[Start of section]
(** * Tickly: the background timer authority (src/background.js)

    A shallow embedding of the settings sanitizer and of the timer state
    machine of the Pomodoro extension, with the properties the
    specification states about them.

    Conventions of the embedding.
    - A JavaScript number is an exact rational, or one of NaN, +Infinity,
      -Infinity.  Every finite double is a rational and [<], [>], [===]
      and [Math.floor] on doubles agree with the rational ones; the
      rounding of arithmetic results to binary64 and the sign of zero are
      not represented.
    - The conversions between strings and numbers ([StringToNumber] and
      [Number::toString]) are the engine's own; they enter as a
      parameter, [Engine], and every theorem holds for every engine.
    - Values that arrive from storage or from a message are JSON-shaped
      ([jsval]); [JUndefined] stands for a missing key.
    - The module-level variables [settings] and [timerState], the keys of
      [chrome.storage.local] and the [pomodoro-end] alarm are the fields
      of one record, [World]; every function of the source that touches
      them is a function [World -> World].
    - Each call of [Date.now()] is an explicit argument. *)

From Stdlib Require Import ZArith QArith Qround Qminmax Lqa Lia List String Ascii DecimalString.
From stdpp Require Import base option gmap strings.

Import ListNotations.
Local Open Scope Z_scope.
Set Warnings "-register-all".

(** ** The JavaScript values the program manipulates *)

Module JS.

Inductive number : Type :=
| NaN
| PosInf
| NegInf
| Fin (q : Q).

Inductive jsval : Type :=
| JUndefined
| JNull
| JBool (b : bool)
| JNum (n : number)
| JStr (s : string)
| JArr (items : list jsval)
| JObj (fields : list (string * jsval)).

(** [Number.isFinite] on a value that is already a number. *)
Definition isFinite (n : number) : bool :=
  match n with Fin _ => true | _ => false end.

Definition Qlt_bool (a b : Q) : bool := negb (Qle_bool b a).

(** [a < b] on numbers; any comparison with NaN is false. *)
Definition lt (a b : number) : bool :=
  match a, b with
  | NaN, _ | _, NaN => false
  | Fin x, Fin y => Qlt_bool x y
  | NegInf, NegInf => false
  | NegInf, _ => true
  | PosInf, _ => false
  | Fin _, PosInf => true
  | Fin _, NegInf => false
  end.

(** [a > b] is [b < a]. *)
Definition gt (a b : number) : bool := lt b a.

(** [Math.floor] and [Math.max] on finite numbers. *)
Definition Math_floor (q : Q) : Z := Qfloor q.
Definition Math_max (a b : Q) : Q := if Qle_bool a b then b else a.

(** *** The engine's conversions

    [StringToNumber] reads a string as a number (white space, decimal
    and radix literals, [Infinity], rounding to the nearest double), and
    [Number::toString] prints one.  Neither is part of the program. *)
Record Engine : Type := {
  StringToNumber : string -> number;
  NumberToString : number -> string
}.

Fixpoint has_own_property (k : string) (fs : list (string * jsval)) : bool :=
  match fs with
  | [] => false
  | (k', _) :: fs' => String.eqb k k' || has_own_property k fs'
  end.

(** *** [String(value)], as the conversion of an object to a primitive
    uses it

    A plain object converts through its [toString] method.  A value that
    came through JSON holds no function, so an own property [toString]
    is not callable; the own or inherited [valueOf] gives no primitive,
    and the conversion ends in a TypeError ([None]).  Without an own
    [toString] the inherited one gives ["[object Object]"].  An array
    converts through [join(",")], in which [undefined] and [null] print
    as the empty string. *)
Fixpoint ToString (E : Engine) (v : jsval) : option string :=
  match v with
  | JUndefined => Some "undefined"
  | JNull => Some "null"
  | JBool b => Some (if b then "true" else "false")
  | JNum n => Some (NumberToString E n)
  | JStr s => Some s
  | JArr items =>
      (fix join (l : list jsval) : option string :=
         match l with
         | [] => Some ""
         | x :: l' =>
             s ← match x with
                 | JUndefined | JNull => Some ""
                 | _ => ToString E x
                 end;
             match l' with
             | [] => Some s
             | _ :: _ => rest ← join l'; Some (s +:+ "," +:+ rest)
             end
         end) items
  | JObj fs =>
      if has_own_property "toString" fs then None else Some "[object Object]"
  end.

(** *** [Number(value)]

    [undefined] is NaN, [null] is 0, booleans are 0 and 1, a string is
    read by the engine; an object or an array is first converted to a
    string, which may throw. *)
Definition ToNumber (E : Engine) (v : jsval) : option number :=
  match v with
  | JUndefined => Some NaN
  | JNull => Some (Fin 0)
  | JBool b => Some (Fin (if b then 1 else 0))
  | JNum n => Some n
  | JStr s => Some (StringToNumber E s)
  | JArr _ | JObj _ => s ← ToString E v; Some (StringToNumber E s)
  end.

(** *** [Boolean(value)]: the falsy values are [undefined], [null],
    [false], [0], [NaN] and the empty string. *)
Definition ToBoolean (v : jsval) : bool :=
  match v with
  | JUndefined | JNull => false
  | JBool b => b
  | JNum (Fin q) => negb (Qeq_bool q 0)
  | JNum NaN => false
  | JNum _ => true
  | JStr s => negb (String.eqb s "")
  | JArr _ | JObj _ => true
  end.

(** [v !== false]: strict inequality with the boolean literal. *)
Definition strict_ne_false (v : jsval) : bool :=
  match v with
  | JBool false => false
  | _ => true
  end.

(** *** Property access

    [lookup_field] is the own-property lookup of a plain object.  The
    keys this program reads are the names of the settings fields; none
    of them is an own or inherited property of a string, an array, a
    number or a boolean, so reading them there gives [undefined]. *)
Fixpoint lookup_field (k : string) (fs : list (string * jsval)) : jsval :=
  match fs with
  | [] => JUndefined
  | (k', v) :: fs' => if String.eqb k k' then v else lookup_field k fs'
  end.

Definition prop (o : jsval) (k : string) : jsval :=
  match o with
  | JObj fs => lookup_field k fs
  | _ => JUndefined
  end.

(** [o.k]: a TypeError ([None]) on [undefined] and [null]. *)
Definition member (o : jsval) (k : string) : option jsval :=
  match o with
  | JUndefined | JNull => None
  | _ => Some (prop o k)
  end.

(** [o?.k]: [undefined] on [undefined] and [null]. *)
Definition opt_member (o : jsval) (k : string) : jsval :=
  match o with
  | JUndefined | JNull => JUndefined
  | _ => prop o k
  end.

(** *** Object spread

    [{...a, ...b, k: v}] defines the properties from left to right; a
    later definition of an existing key replaces its value in place. *)
Fixpoint set_field (k : string) (v : jsval) (fs : list (string * jsval))
  : list (string * jsval) :=
  match fs with
  | [] => [(k, v)]
  | (k', v') :: fs' =>
      if String.eqb k k' then (k, v) :: fs' else (k', v') :: set_field k v fs'
  end.

Definition index_key (i : nat) : string :=
  NilEmpty.string_of_uint (Nat.to_uint i).

Fixpoint indexed {A} (f : A -> jsval) (i : nat) (l : list A) : list (string * jsval) :=
  match l with
  | [] => []
  | x :: l' => (index_key i, f x) :: indexed f (S i) l'
  end.

(** The own enumerable properties a spread copies: the fields of an
    object, the elements of an array and the characters of a string
    under their indices, nothing for the other values. *)
Definition own_properties (v : jsval) : list (string * jsval) :=
  match v with
  | JObj fs => fs
  | JArr items => indexed (fun x => x) 0 items
  | JStr s => indexed (fun c => JStr (String c EmptyString)) 0 (list_ascii_of_string s)
  | _ => []
  end.

Definition spread (onto : list (string * jsval)) (v : jsval) : list (string * jsval) :=
  fold_left (fun acc kv => set_field (fst kv) (snd kv) acc) (own_properties v) onto.

End JS.
Import JS.

(** ** Settings (background.js, lines 6-119) *)

Record Durations : Type := {
  work : Q;
  shortBreak : Q;
  longBreak : Q
}.

Record Notifications : Type := {
  desktop : bool;
  sound : bool;
  soundType : string
}.

Record TickingSound : Type := {
  enabled : bool
}.

Record Settings : Type := {
  durations : Durations;
  longBreakInterval : Z;
  autoStartBreaks : bool;
  autoStartWork : bool;
  notifications : Notifications;
  tickingSound : TickingSound
}.

Definition DEFAULT_SETTINGS : Settings := {|
  durations := {| work := 25 * 60; shortBreak := 5 * 60; longBreak := 15 * 60 |};
  longBreakInterval := 4;
  autoStartBreaks := false;
  autoStartWork := false;
  notifications := {| desktop := true; sound := true; soundType := "beep" |};
  tickingSound := {| enabled := false |}
|}.

(** A settings object as the JavaScript value it is: what is written to
    storage, and what a second sanitization receives. *)
Definition js_of_durations (d : Durations) : jsval :=
  JObj [("work", JNum (Fin (work d)));
        ("shortBreak", JNum (Fin (shortBreak d)));
        ("longBreak", JNum (Fin (longBreak d)))].
Lemma replacement_None f : args !! f = None → replacement args f = placeholder f.
Proof. unfold replacement. by intros ->. Qed.

Lemma replacement_nonempty_None f : args !! f = None → replacement args f ≠ "".
Proof. intros ->%replacement_None. done. Qed.
End format_facts.

(** The table of the source is the table of the specification. *)
Lemma typeToZoneFormat_template_of :
  typeToZoneFormat = template_of <$> zone_fields.
Proof. by vm_compute. Qed.

Lemma zone_fields_no_close k fields :
  zone_fields !! k = Some fields → forallb no_close fields = true.
Proof.
  intros H%elem_of_list_to_map_2.
  repeat (apply elem_of_cons in H as [[= -> ->]|H]; [done|]).
  by apply elem_of_nil in H.
Qed.

Section result_facts.
Context {A B : Type}.

Lemma Ok_inj (a a' : A) : Ok a = Ok a' → a = a'.
Proof. by intros [=]. Qed.

Lemma Ok_pair_inj (a a' : A) (b b' : B) : Ok (a, b) = Ok (a', b') → a = a' ∧ b = b'.
Proof. by intros [=]. Qed.
End result_facts.

(** Settle the comparisons of property names in the goal, or in [H]. *)
Ltac key_solver :=
  solve [reflexivity | assumption | let E := fresh in intros E; discriminate E].
Ltac decide_keys :=
  repeat first [rewrite decide_True by key_solver
               | rewrite decide_False by key_solver].

(** ** Facts about [toJSON] *)
Section toJSON_facts.
Implicit Types (this m json : obj) (t u k : string).

(** [toJSON] reads [this] and leaves it as it is. *)
Lemma toJSON_run this t :
  get this "type" = Str t →
  toJSON this =
    Ok (let recordObject :=
          extend ∅ [get this "metadata"; Obj {[ "type" := Str (toUpperCase t) ]}] in
        if truthy (get recordObject "data")
        then delete "data"
               (<["rrdatas" := arrify (get recordObject "data")]> recordObject)
        else recordObject,
        this).
Proof.
  intros Ht. unfold toJSON, mbind, M_bind, this_get, lift, mret, M_ret.
  rewrite Ht. cbn [call_toUpperCase]. by case_match.
Qed.

Lemma toJSON_this this json this' : toJSON this = Ok (json, this') → this' = this.
Proof.
  unfold toJSON, mbind, M_bind, this_get, lift, mret, M_ret.
  destruct (call_toUpperCase _); [|done].
  by case_match; intros [_ <-]%Ok_pair_inj.
Qed.

(** The merged object [extend({}, metadata, {type: u})]. *)
Lemma lookup_recordObject m u k :
  extend ∅ [Obj m; Obj {[ "type" := Str u ]}] !! k =
    if decide (k = "type") then Some (Str u) else defined (m !! k).
Proof.
  unfold extend; cbn [foldl]. rewrite !lookup_extend_one_Obj, lookup_empty.
  case_decide as Hk.
  - subst. by rewrite lookup_singleton_eq.
  - rewrite lookup_singleton_ne by done. cbn [defined overlay]. by destruct (defined _).
Qed.

Lemma lookup_recordObject_type metadata u :
  extend ∅ [metadata; Obj {[ "type" := Str u ]}] !! "type" = Some (Str u).
Proof.
  unfold extend; cbn [foldl]. by rewrite lookup_extend_one_Obj, lookup_singleton_eq.
Qed.

Lemma get_defined m k : default Undefined (defined (m !! k)) = get m k.
Proof. unfold get. by destruct (m !! k) as [[]|]. Qed.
[End of section]
What is needed: Output all lines from the beginning of the data up to the line holding "- The module-level", that line included, exactly as written.

Finished exercise:
(** * Tickly: the background timer authority (src/background.js)

    A shallow embedding of the settings sanitizer and of the timer state
    machine of the Pomodoro extension, with the properties the
    specification states about them.

    Conventions of the embedding.
    - A JavaScript number is an exact rational, or one of NaN, +Infinity,
      -Infinity.  Every finite double is a rational and [<], [>], [===]
      and [Math.floor] on doubles agree with the rational ones; the
      rounding of arithmetic results to binary64 and the sign of zero are
      not represented.
    - The conversions between strings and numbers ([StringToNumber] and
      [Number::toString]) are the engine's own; they enter as a
      parameter, [Engine], and every theorem holds for every engine.
    - Values that arrive from storage or from a message are JSON-shaped
      ([jsval]); [JUndefined] stands for a missing key.
    - The module-level variables [settings] and [timerState], the keys of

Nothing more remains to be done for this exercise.